West Indies possess a squad that looks capable of challenging any in the world, yet they come into the World Cup on the back of two years' miserable form in the 50-over game.

Despite high-class batting stocks in the form of Chris Gayle, Darren Bravo and Shiv Chanderpaul, game-changing all-rounders like Dwayne Bravo and Kieron Pollard, spin threat from Sulieman Benn and the raw pace of Kemar Roach, the Windies have won just nine of their 37 ODIs in the last 24 months, and four of those victories came against Zimbabwe.

They are a curious side, prone to dramatic batting collapses and defeats in games that really ought to have been won.

Their recent record does not inspire confidence and, placed in Group B alongside improving Bangladesh and the most dangerous of the Associate nations, Ireland, Darren Sammy's side may be the most vulnerable of the 'Big Eight' during the first-round stage.

Strengths

Sammy: captain West Indies

There's a good blend of youth and experience throughout the side, with seasoned campaigners like Gayle, Sammy, Chanderpaul and Dwayne Bravo alongside exciting youngsters such as Darren Bravo and Roach.

If, as seems likely, this is to be a batsman-dominated tournament then the West Indies are certainly not short of players who can clear the ropes.

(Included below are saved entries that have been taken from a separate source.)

(* ===== verification/ErrorStack.v ===== *)
(** * Errors: src/src/runtime/error.c and src/src/runtime/error_stack.c

    The thread's last error lives in the world; a stack of saved errors is a
    fixed array and a depth. *)
From stdpp Require Import strings.
From S2P Require Import Prelude World.
#[local] Open Scope Z_scope.

Module ErrorStack.

(** ** Messages *)

(** The values of the enumeration, in the order of its declaration. *)
Definition error_codes : list cobalt_error :=
  [COBALT_SUCCESS; COBALT_ERROR_GENERAL; COBALT_ERROR_INVALID_ARGUMENT;
   COBALT_ERROR_OUT_OF_MEMORY; COBALT_ERROR_NOT_FOUND; COBALT_ERROR_ALREADY_EXISTS;
   COBALT_ERROR_PERMISSION_DENIED; COBALT_ERROR_IO; COBALT_ERROR_TIMEOUT;
   COBALT_ERROR_OUT_OF_BOUNDS; COBALT_ERROR_EMPTY_CONTAINER; COBALT_ERROR_QUEUE_FULL].

(** The argument is any [int]; a value outside the enumeration is [None]. *)
Definition cobalt_error_get_message (code : option cobalt_error) : string :=
  match code with
  | Some COBALT_SUCCESS => "Success"
  | Some COBALT_ERROR_GENERAL => "General error"
  | Some COBALT_ERROR_INVALID_ARGUMENT => "Invalid argument"
  | Some COBALT_ERROR_OUT_OF_MEMORY => "Out of memory"
  | Some COBALT_ERROR_NOT_FOUND => "Not found"
  | Some COBALT_ERROR_ALREADY_EXISTS => "Already exists"
  | Some COBALT_ERROR_PERMISSION_DENIED => "Permission denied"
  | Some COBALT_ERROR_IO => "IO error"
  | Some COBALT_ERROR_TIMEOUT => "Timeout"
  | Some COBALT_ERROR_OUT_OF_BOUNDS => "Index out of bounds"
  | Some COBALT_ERROR_EMPTY_CONTAINER => "Container is empty"
  | Some COBALT_ERROR_QUEUE_FULL => "Queue is full"
  | None => "Unknown error"
  end.

(** ** The stack of saved errors *)

Definition COBALT_ERROR_STACK_MAX_DEPTH : Z := 32.

(** An entry is [None] until it is written: the caller declares the stack as
    a local variable. *)
Record cobalt_error_stack := MkStack {
  entries : list (option cobalt_error);
  depth : Z
}.

Abbreviation eworld := (world cobalt_error_stack unit).

Definition cobalt_error_stack_push : M eworld cobalt_error :=
  o <- get_obj ;;
  match o with
  | None => mret COBALT_ERROR_INVALID_ARGUMENT
  | Some s =>
      if COBALT_ERROR_STACK_MAX_DEPTH <=? depth s then mret COBALT_ERROR_OUT_OF_MEMORY
      else
        e <- cobalt_error_get_current ;;
        if Z.of_nat (length (entries s)) <=? depth s then mfail BadAccess
        else set_obj (Some (MkStack (<[Z.to_nat (depth s) := Some e]> (entries s))
                              (wrap64 (depth s + 1)))) ;;;
             mret COBALT_SUCCESS
  end.

Definition cobalt_error_stack_pop : M eworld unit :=
  o <- get_obj ;;
  match o with
  | None => mret tt
  | Some s =>
      if depth s =? 0 then mret tt
      else
        let d := wrap64 (depth s - 1) in
        match entries s !! Z.to_nat d with
        | None => mfail BadAccess
        | Some None => mfail Uninit
        | Some (Some e) =>
            set_obj (Some (MkStack (entries s) d)) ;;; cobalt_error_set None e ;;; mret tt
        end
  end.

Definition cobalt_error_stack_clear : M eworld unit :=
  o <- get_obj ;;
  match o with
  | None => mret tt
  | Some s => set_obj (Some (MkStack (entries s) 0)) ;;;
              cobalt_error_set None COBALT_SUCCESS ;;; mret tt
  end.

Definition cobalt_error_stack_depth : M eworld Z :=
  o <- get_obj ;; mret (match o with Some s => depth s | None => 0 end).

Definition cobalt_error_stack_is_full : M eworld bool :=
  o <- get_obj ;;
  mret (match o with Some s => COBALT_ERROR_STACK_MAX_DEPTH <=? depth s | None => true end).

(** ** The abstract stack: the current error and the saved ones, latest first *)

Definition rep (w : eworld) (st : cobalt_error * list cobalt_error) : Prop :=
  ∃ s, obj w = Some s ∧ length (entries s) = 32%nat ∧ last_error w = st.1 ∧
    depth s = Z.of_nat (length st.2) ∧ (length st.2 ≤ 32)%nat ∧
    take (length st.2) (entries s) = Some <$> reverse st.2.

Inductive eop := EPush | EPop | EClear | EDepth | EFull | ESet (e : cobalt_error) | EGet.
Inductive eres := RCode (e : cobalt_error) | RNum (n : Z) | RBool (b : bool) | RUnit.

Definition run (o : eop) : M eworld eres :=
  match o with
  | EPush => r <- cobalt_error_stack_push ;; mret (RCode r)
  | EPop => cobalt_error_stack_pop ;;; mret RUnit
  | EClear => cobalt_error_stack_clear ;;; mret RUnit
  | EDepth => r <- cobalt_error_stack_depth ;; mret (RNum r)
  | EFull => r <- cobalt_error_stack_is_full ;; mret (RBool r)
  | ESet e => cobalt_error_set None e ;;; mret RUnit
  | EGet => r <- cobalt_error_get_current ;; mret (RCode r)
  end.

Definition spec (o : eop) (w : eworld) (st : cobalt_error * list cobalt_error) (r : eres)
    (st' : cobalt_error * list cobalt_error) : Prop :=
  let '(cur, es) := st in
  match o with
  | EPush => if decide (length es < 32)%nat
             then r = RCode COBALT_SUCCESS ∧ st' = (cur, cur :: es)
             else r = RCode COBALT_ERROR_OUT_OF_MEMORY ∧ st' = st
  | EPop => r = RUnit ∧ st' = match es with [] => st | e :: es' => (e, es') end
  | EClear => r = RUnit ∧ st' = (COBALT_SUCCESS, [])
  | EDepth => r = RNum (Z.of_nat (length es)) ∧ st' = st
  | EFull => r = RBool (bool_decide (length es = 32%nat)) ∧ st' = st
  | ESet e => r = RUnit ∧ st' = (e, es)
  | EGet => r = RCode cur ∧ st' = st
  end.

Lemma rep_push s e es :
  length (entries s) = 32%nat → (length es < 32)%nat →
  take (length es) (entries s) = Some <$> reverse es →
  take (S (length es)) (<[length es := Some e]> (entries s)) = Some <$> reverse (e :: es).
Proof.
  intros Hl Hlt Ht. rewrite reverse_cons, fmap_app, <- Ht.
  rewrite (take_S_r _ _ (Some e)) by (apply list_lookup_insert_eq; lia).
  by rewrite take_insert_ge by done.
Qed.

Lemma rep_top s e es :
  take (length (e :: es)) (entries s) = Some <$> reverse (e :: es) →
  entries s !! length es = Some (Some e) ∧
  take (length es) (entries s) = Some <$> reverse es.
Proof.
  intros Ht. rewrite reverse_cons, fmap_app in Ht. simpl in Ht.
  assert (length (Some <$> reverse es) = length es) as Hl by by rewrite length_fmap, length_reverse.
  split.
  - rewrite <- (lookup_take_lt _ (S (length es))) by lia. rewrite Ht, lookup_app_r by lia.
    by rewrite Hl, Nat.sub_diag.
  - apply (f_equal (take (length es))) in Ht. rewrite take_take in Ht.
    rewrite Nat.min_l in Ht by lia. rewrite Ht, <- Hl at 1. by rewrite take_app_length.
Qed.

Lemma error_stack_refines : refines run spec rep (λ _, True).
Proof.
  intros o w [cur es] Hrep _. pose proof Hrep as (s & Ho & Hl & He & Hd & Hle & Ht). simpl in *.
  destruct o; simpl; wp_step.
  - unfold cobalt_error_stack_push, COBALT_ERROR_STACK_MAX_DEPTH. wp_steps. rewrite Ho, Hd.
    case_decide.
    + rewrite (proj2 (Z.leb_gt _ _)) by lia. wp_steps. rewrite Hl, (proj2 (Z.leb_gt _ _)) by lia.
      wp_steps. eexists. split; [done|]. eexists. split; [done|]. simpl.
      rewrite wrap64_small, length_insert, Nat2Z.id by lia. split_and!; try done; try lia.
      rewrite He. by eapply rep_push.
    + rewrite (proj2 (Z.leb_le _ _)) by lia. wp_steps. by eexists (_, _).
  - unfold cobalt_error_stack_pop. wp_steps. rewrite Ho, Hd. destruct es as [|e es].
    { wp_steps. by eexists (_, _). }
    rewrite (proj2 (Z.eqb_neq _ 0)) by (simpl; lia). cbn [length] in *.
    replace (Z.of_nat (S (length es)) - 1) with (Z.of_nat (length es)) by lia.
    rewrite wrap64_small, Nat2Z.id by lia. destruct (rep_top _ _ _ Ht) as [-> Ht'].
    wp_steps. eexists. split; [done|]. eexists. split; [done|]. simpl. split_and!; try done; lia.
  - unfold cobalt_error_stack_clear. wp_steps. rewrite Ho. wp_steps. eexists. split; [done|].
    eexists. split; [done|]. simpl. split_and!; try done. lia.
  - unfold cobalt_error_stack_depth. wp_steps. rewrite Ho, Hd. by eexists (_, _).
  - unfold cobalt_error_stack_is_full. wp_steps. rewrite Ho, Hd. exists (cur, es). split; [|done].
    split; [|done]. f_equal. unfold COBALT_ERROR_STACK_MAX_DEPTH.
    case_bool_decide; [rewrite (proj2 (Z.leb_le _ _)) by lia; done|].
    by rewrite (proj2 (Z.leb_gt _ _)) by lia.
  - wp_steps. exists (e, es). split; [done|]. by exists s.
  - wp_steps. exists (cur, es). by rewrite He.
Qed.

Lemma wp_clear (w : eworld) s :
  obj w = Some s → length (entries s) = 32%nat →
  wp cobalt_error_stack_clear (λ _ w', rep w' (COBALT_SUCCESS, [])) w.
Proof.
  intros Ho Hl. unfold cobalt_error_stack_clear. wp_steps. rewrite Ho. wp_steps.
  eexists. split; [done|]. simpl. split_and!; try done. lia.
Qed.

(** Saving and restoring errors.  A stack variable with any content, cleared
    first, behaves under any sequence of calls as a bounded stack of 32 saved
    errors next to the thread's current error: a push saves the current error
    (or reports that the stack is full), a pop restores the error saved last,
    setting the current error in between does not disturb the saved ones, and no
    entry is read that was not written. *)
Theorem error_stack_session (w : eworld) s os :
  obj w = Some s → length (entries s) = 32%nat →
  wp cobalt_error_stack_clear (λ _ w',
    behaves run spec os w' (COBALT_SUCCESS, []) (λ _ _, True)) w.
Proof.
  intros Ho Hl. eapply wp_mono; [by eapply wp_clear|]. intros [] w' Hrep.
  eapply (refines_all _ _ _ _ error_stack_refines); [done|by apply Forall_true|done].
Qed.

Lemma error_stack_session_witness :
  wp cobalt_error_stack_clear (λ _ w',
    behaves run spec [ESet COBALT_ERROR_IO; EPush; ESet COBALT_ERROR_TIMEOUT; EPop; EGet] w'
      (COBALT_SUCCESS, []) (λ _ _, True))
    (World (Some (MkStack (replicate 32 None) 77)) ∅ 1 (λ _ _, true) 0 COBALT_SUCCESS).
Proof. eapply error_stack_session; reflexivity. Defined.

End ErrorStack.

Gayle remains one of the game's great attacking batsmen, while Kieron Pollard can change any game in an instant with his explosive hitting.

The all-round talents of Pollard, Gayle and Dwayne Bravo also give plenty of depth to both the batting and bowling.

Weaknesses

Gayle: experienced campaigner

A truly awful record over the last two years means the West Indies cannot possibly travel with any confidence.

They have won just three and lost a whopping 24 of their last 27 completed ODIs against Test-playing nations, and turning that kind of form around during a major tournament will be a huge task.

There remains a sense that this is a side that crumbles when pressure is applied.

However, there is plenty of individual talent in this squad. Can and will they pull together often enough as a team when times are tough?

Six-hitter - Kieron Pollard

Pollard: explosive

By no means the best or most consistent batsman in the West Indian ranks, but undoubtedly the most destructive - even accounting for the presence of Chris Gayle.

Pollard is a truly modern cricketer: a household name and big earner despite playing just 20 first-class matches and no Tests.

And that's almost entirely down to his explosive power hitting. Despite averaging just 18 in ODI cricket, he has cleared the ropes 22 times in just 29 innings and can destroy any attack in the world on his day.

Strike bowler - Kemar Roach

Roach: seriously quick

There have been many pretenders to the fast-bowling crown of the great West Indies sides of yesteryear, but they may have found the real deal in 22-year-old Kemar Roach, a searingly quick fast bowler in the finest West Indian tradition.

Regularly clocks speeds well above 90mph, possesses a vicious bouncer and, crucially for the sub-continent, a yorker that zones in on the base of the stumps.

Goes into the World Cup averaging well under 30 with the ball in all three international formats, and with his 26 ODI wickets costing just 22 apiece at a very acceptable economy rate.

Look out for...Darren Bravo

Bravo: next Brian Lara?

A left-handed middle-order batsman with dramatic high backlift and outrageous array of strokes, 22-year-old Darren Bravo - younger brother of Dwayne - has already been saddled with the impossible task of becoming the "next Brian Lara".

For all the obvious similarity in technique, Bravo is clearly unlikely to come close to his hero's records. But that's not to say he can't enjoy a stellar career of his own, and all the early signs are encouraging. He's made three half-centuries in his first four Test innings and enjoyed a solid start to his ODI career.

Bravo possesses all the shots but is particularly strong on the drive, and has impressed observers with a cool, calm temperament belying his youth.

With a wealth of experience around him in the Windies' middle-order, the youngster should flourish in the sub-continent and announce himself as a major new star.